Lately, I’ve become really fascinated in paranoia. In part because they warn you that can be the result of a bad high from cannabis but also because I’ve started to wonder and think more about my own fears in my life – the catastrophic mind loop – I sometimes get myself into. If anything, smoking pot has made me less paranoid, but catastrophizing is nothing new in my life.
I listen to old Joan Baez records!
I sometimes hang out with old Weather Underground members (who had real reasons to fear the FBI at least decades ago before they turned gray and lost their teeth) !

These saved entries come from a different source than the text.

(** C10: in a pass that finds the link down before the post, [response]
    stays [None] and [response.json()] raises [AttributeError], which the
    inner [except] does not name: the pass, the loop and [start]'s [try]
    are left by that exception, with no post and no reconnection; a pass
    calls [wlan.connect] only when the post, [response.json()] or
    [body["endLoop"]] raised [IndexError], [KeyError] or [OSError] (and
    the link is then found down). *)
Theorem link_down_before_post
  (cfg : Telemetry.config) (env : Telemetry.cycle_env)
  (rest : list Telemetry.cycle_env) (run : Telemetry.run_env)
  (data : list pyval) (tr tr1 : list Telemetry.event) :
  Telemetry.polling cfg env tr = (Telemetry.Val data, tr1) ->
  Telemetry.connected_before_post env = false ->
  Telemetry.reporting env data tr1 = (Telemetry.Exc AttributeError, tr1)
  /\ Telemetry.caught AttributeError = false
  /\ Telemetry.cycle cfg env tr = (Telemetry.Exc AttributeError, tr1)
  /\ Telemetry.loop cfg (env :: rest) tr = (Telemetry.Exc AttributeError, tr1)
  /\ Telemetry.try_except (Telemetry.loop cfg (env :: rest)) (Telemetry.on_interrupt run) tr
     = (Telemetry.Exc AttributeError, tr1)
  /\ forall (env' : Telemetry.cycle_env) (r : Telemetry.res Telemetry.ctl)
            (tr' evs : list Telemetry.event),
       Telemetry.cycle cfg env' tr' = (r, tr' ++ evs) ->
       In Telemetry.WlanConnect evs ->
       Telemetry.connected_before_post env' = true
       /\ Telemetry.report_raises_caught env'
       /\ Telemetry.connected_after_error env' = false.
Proof.
  intros Hpoll Hdown.
  assert (Hrep : Telemetry.reporting env data tr1 = (Telemetry.Exc AttributeError, tr1)).
  { rewrite reporting_eq, Hdown. reflexivity. }
  assert (Hcyc : Telemetry.cycle cfg env tr = (Telemetry.Exc AttributeError, tr1)).
  { unfold Telemetry.cycle, Telemetry.mbind at 1 2. rewrite Hpoll.
    unfold Telemetry.try_except. rewrite Hrep. reflexivity. }
  assert (Hloop : Telemetry.loop cfg (env :: rest) tr = (Telemetry.Exc AttributeError, tr1)).
  { cbn [Telemetry.loop]. unfold Telemetry.mbind. rewrite Hcyc. reflexivity. }
  repeat (split; [first [assumption | reflexivity] |]).
  split.
  - unfold Telemetry.try_except. rewrite Hloop. reflexivity.
  - intros env' r tr' evs Hc Hin.
    apply reconnects_true.
    destruct (Telemetry.reconnects env') eqn:Hr; [reflexivity | exfalso].
    destruct (cycle_without_reconnect cfg env' Hr _ _ _ Hc) as [evs' [Heq Hall]].
    apply app_inv_head in Heq. subst evs'.
    rewrite Forall_forall in Hall. specialize (Hall _ Hin). discriminate.
Qed.

Lemma link_down_before_post_witness :
  Telemetry.cycle Examples.node Examples.link_down [] 
  = (Telemetry.Exc AttributeError, [Telemetry.Measure 0; Telemetry.ReadBank])
  /\ Telemetry.loop Examples.node [Examples.link_down; Examples.pass true] []
     = (Telemetry.Exc AttributeError, [Telemetry.Measure 0; Telemetry.ReadBank]).
Proof.
  destruct (link_down_before_post Examples.node Examples.link_down
              [Examples.pass true] (Examples.run_of [] true)
              [PInt 7; PInt 171; PInt 0; PInt 0; PInt 20; PInt 20; PInt 9580]
              [] [Telemetry.Measure 0; Telemetry.ReadBank] eq_refl eq_refl)
    as [_ [_ [Hc [Hl _]]]].
  split; [exact Hc | exact Hl].
Defined.

(** ** The theorems of the sensor bank at a concrete bus: device A channel
    1 faults. *)

Ltac one_fault_only_bus_faults :=
  intros d i e; destruct d; [destruct i as [| [| i]] |];
  cbn; intros H; inversion H; reflexivity.

Lemma read_all_follows_order_witness :
  exists data,
    AnalogReader.read_sensor_values Examples.bank Examples.one_fault Telemetry.vvll_ = Ok data
    /\ List.length data = 5%nat.
Proof.
  destruct (read_all_follows_order Examples.bank Examples.one_fault Telemetry.vvll_
              ltac:(one_fault_only_bus_faults))
    as [q [data [_ [Hdata [Hlen _]]]]].
  exists data. split; [exact Hdata | exact Hlen].
Defined.

Lemma faulting_channel_is_sentinel_witness :
  exists q,
    AnalogReader.read_queues Examples.bank Examples.one_fault = Ok q
    /\ (List.length (AnalogReader.light q) + List.length (AnalogReader.voltage q)
        + List.length (AnalogReader.other q) = 8)%nat.
Proof.
  destruct (faulting_channel_is_sentinel Examples.bank Examples.one_fault
              ltac:(one_fault_only_bus_faults))
    as [q [Hq [_ [_ Hlen]]]].
  exists q. split; [exact Hq | exact Hlen].
Defined.

Lemma lvlv_reassembly_witness :
  exists light0 light1 voltage0 voltage1,
    AnalogReader.read_voltage_sensor (Examples.one_fault AnalogReader.adc_1) 1 = Ok voltage1
    /\ AnalogReader.read_sensor_values Examples.bank Examples.one_fault
         (list_ascii_of_string "lvlv")
       = Ok [light0; voltage0; light1; voltage1].
Proof.
  destruct (lvlv_reassembly Examples.bank Examples.one_fault eq_refl
              ltac:(one_fault_only_bus_faults))
    as [_ [_ [light0 [light1 [voltage0 [voltage1 [_ [_ [_ [Hv1 Hdata]]]]]]]]]].
  exists light0, light1, voltage0, voltage1. split; [exact Hv1 | exact Hdata].
Defined.

(** The same run, evaluated: the faulting voltage channel is -1.0, the
    other three readings are their buckets. *)
Example lvlv_with_one_fault :
  AnalogReader.read_sensor_values Examples.bank Examples.one_fault
    (list_ascii_of_string "lvlv")
  = Ok [PInt 20; PInt 0; PInt 20; PFloat (-1)].
Proof. reflexivity. Qed.

Example vvll_with_one_fault :
  AnalogReader.read_sensor_values Examples.bank Examples.one_fault Telemetry.vvll_
  = Ok [PInt 0; PFloat (-1); PInt 20; PInt 20; PInt 20000].
Proof. reflexivity. Qed.

(** A layout with a single light channel asked for two light readings:
    the second is 0.0. *)
Example exhausted_queue_gives_zero :
  AnalogReader.read_sensor_values
    {| AnalogReader.addr_1 := 72; AnalogReader.addr_2 := 73;
       AnalogReader.layout := list_ascii_of_string "l_______" |}
    Examples.steady (list_ascii_of_string "ll")
  = Ok [PInt 20; PFloat 0].
Proof. reflexivity. Qed.

(** * Further properties of the code *)

(** ** The ranger's two accessors *)

(** X1: on the same outcome of the pulse wait the two accessors fail with
    the same exception or both succeed; for a pulse width within the
    default timeout (0..30000) the millimetres are then the centimetres
    times ten rounded down, for the 32-bit and the 64-bit float alike,
    whether the product by ten is taken exactly or in floating point. *)
Theorem accessors_agree
  (fmt : Ieee.format) (self : HCSR04.t) (hw : HCSR04.pulse_outcome) :
  fmt = Ieee.binary32 \/ fmt = Ieee.binary64 ->
  match HCSR04.distance_mm self hw, Ieee.distance_cm fmt self hw with
  | Ok mm, Ok cm =>
      forall t, hw = HCSR04.Echo t -> 0 <= t <= HCSR04.default_echo_timeout_us ->
        exists v v10,
          Ieee.value cm = Some v
          /\ mm = Qfloor (10 * v)
          /\ Ieee.value (Ieee.mul fmt (Ieee.of_int fmt 10) cm) = Some v10
          /\ mm = Qfloor v10
  | Raise e, Raise e' => e = e'
  | _, _ => False
  end.
Proof.
  intros Hfmt. destruct hw as [t | errno |].
  - cbn [HCSR04.distance_mm Ieee.distance_cm HCSR04._send_pulse_and_wait bind].
    intros t' [= <-] Hrange.
    assert (Hall : exists tol, Ieee.all_from (Ieee.accurate fmt tol) (Z.to_nat 30001) 0 = true).
    { destruct Hfmt as [-> | ->]; eexists;
        [exact accurate_binary32 | exact accurate_binary64]. }
    destruct Hall as [tol Hall].
    destruct (accurate_within_timeout fmt tol t Hall Hrange self)
      as [cm [v [Hcm [Hv [_ [Hfloor [v10 [Hv10 Hfloor10]]]]]]]].
    cbn [Ieee.distance_cm HCSR04._send_pulse_and_wait bind] in Hcm.
    injection Hcm as <-. exists v, v10. repeat split; auto.
  - unfold HCSR04.distance_mm, Ieee.distance_cm.
    destruct (HCSR04._send_pulse_and_wait self (HCSR04.PulseOSError errno)) as [t | e];
      cbn [bind]; [| reflexivity].
    intros t' H; discriminate H.
  - reflexivity.
Qed.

The news media loves to warn you of all the dangers out there in the world. They show the worse of the worse, people who are hit by the city bus while crossing street to get a cup of coffee, or those murdered with a steak knife after they leave the bar after a few drinks. The media loves to make monsters out of mundane, find villains in every corner. Don’t forget the corporate executive who murdered their secretary with a steak knife. They don’t want to necessarily want to think your the monster or villain – that would be bad for advertising but they sure want you to be afraid of the other – usually colored or poor.
Truth is I don’t know if I am that different then other. I might not be colored or poor but I’m not that many steps away from either status. I don’t know I would decide if I was in Hitler’s shoes. Would I be the intensely moral person that Hitler was not? Could, despite my caution, be struck by extreme misfortune that can impact even the most successful and those who did everything right except for that one moment of indiscretion? What should I even be afraid of?
Maybe if you can mentally separate yourself from the other – the colored and poor – and go through life believing your not one step away form them, you could live a life of bliss until your crushed by that city bus. But I’m not so sure. While I doubt the police or other societal have time or desire to entrap and imprison me, that risk is not zero. After all, many institutions don’t like unconventional thinkers. But outside of my blog, I rarely talk or express my opinions that I do here. And it’s not like my attacks on institutions are specific or local, so it’s unlikely most will take them personally. I mean how much time do the Guilderland cops have to monitor me after attending a protest or two against a shopping center construction in the Albany Pine Bush four years ago now? Or recording audio of endangered bats in a darkened mall parking lot during a pandemic?
I could lose my job, my apartment, my truck, any of my material possessions and loved ones, and those would be set backs. The market could decline. But on the other hand, I’ve worked hard to build assets up in many different pots of money, and that’s a bit of freedom if other things in floor drop out. Most people fail when they have only one leg on stool, but if you have back ups, one failure isn’t as critical. Still I have my own fears, as I would hate to give up so much I’ve worked hard for over the years. And I am mostly well behaved so most people just ignore me and go on my way.
I can imagine that smoking pot would be a lot more paranoia inducing if you listened to Joan Baez’s Prison Trilogy. Or smoking pot while watching the news, rather then around the campfire or next to a babbling brook in the wilderness. But I enjoy the sparkles of the fire and fluttering of the leaves, a care-free few moments away from the Prison Trilogy. It’s a good record some 52 years later, but maybe not the sound track for a good life.
Ultimately, when the psychiatrists talk about paranoia, they aren’t talking about caring about social justice or even catastrophizing. There are people who believe absurd conspiracy theories and fears that don’t have any base in reality. The people who are on street corner shouting about Trilateral Commission or how the 2020 Election was stolen by 2,000 ballot mules. Things that are truly bizarre, rather then some ordinary screw up that can happen to the best of us, and can be very harmful one’s life if one doesn’t have a plan B.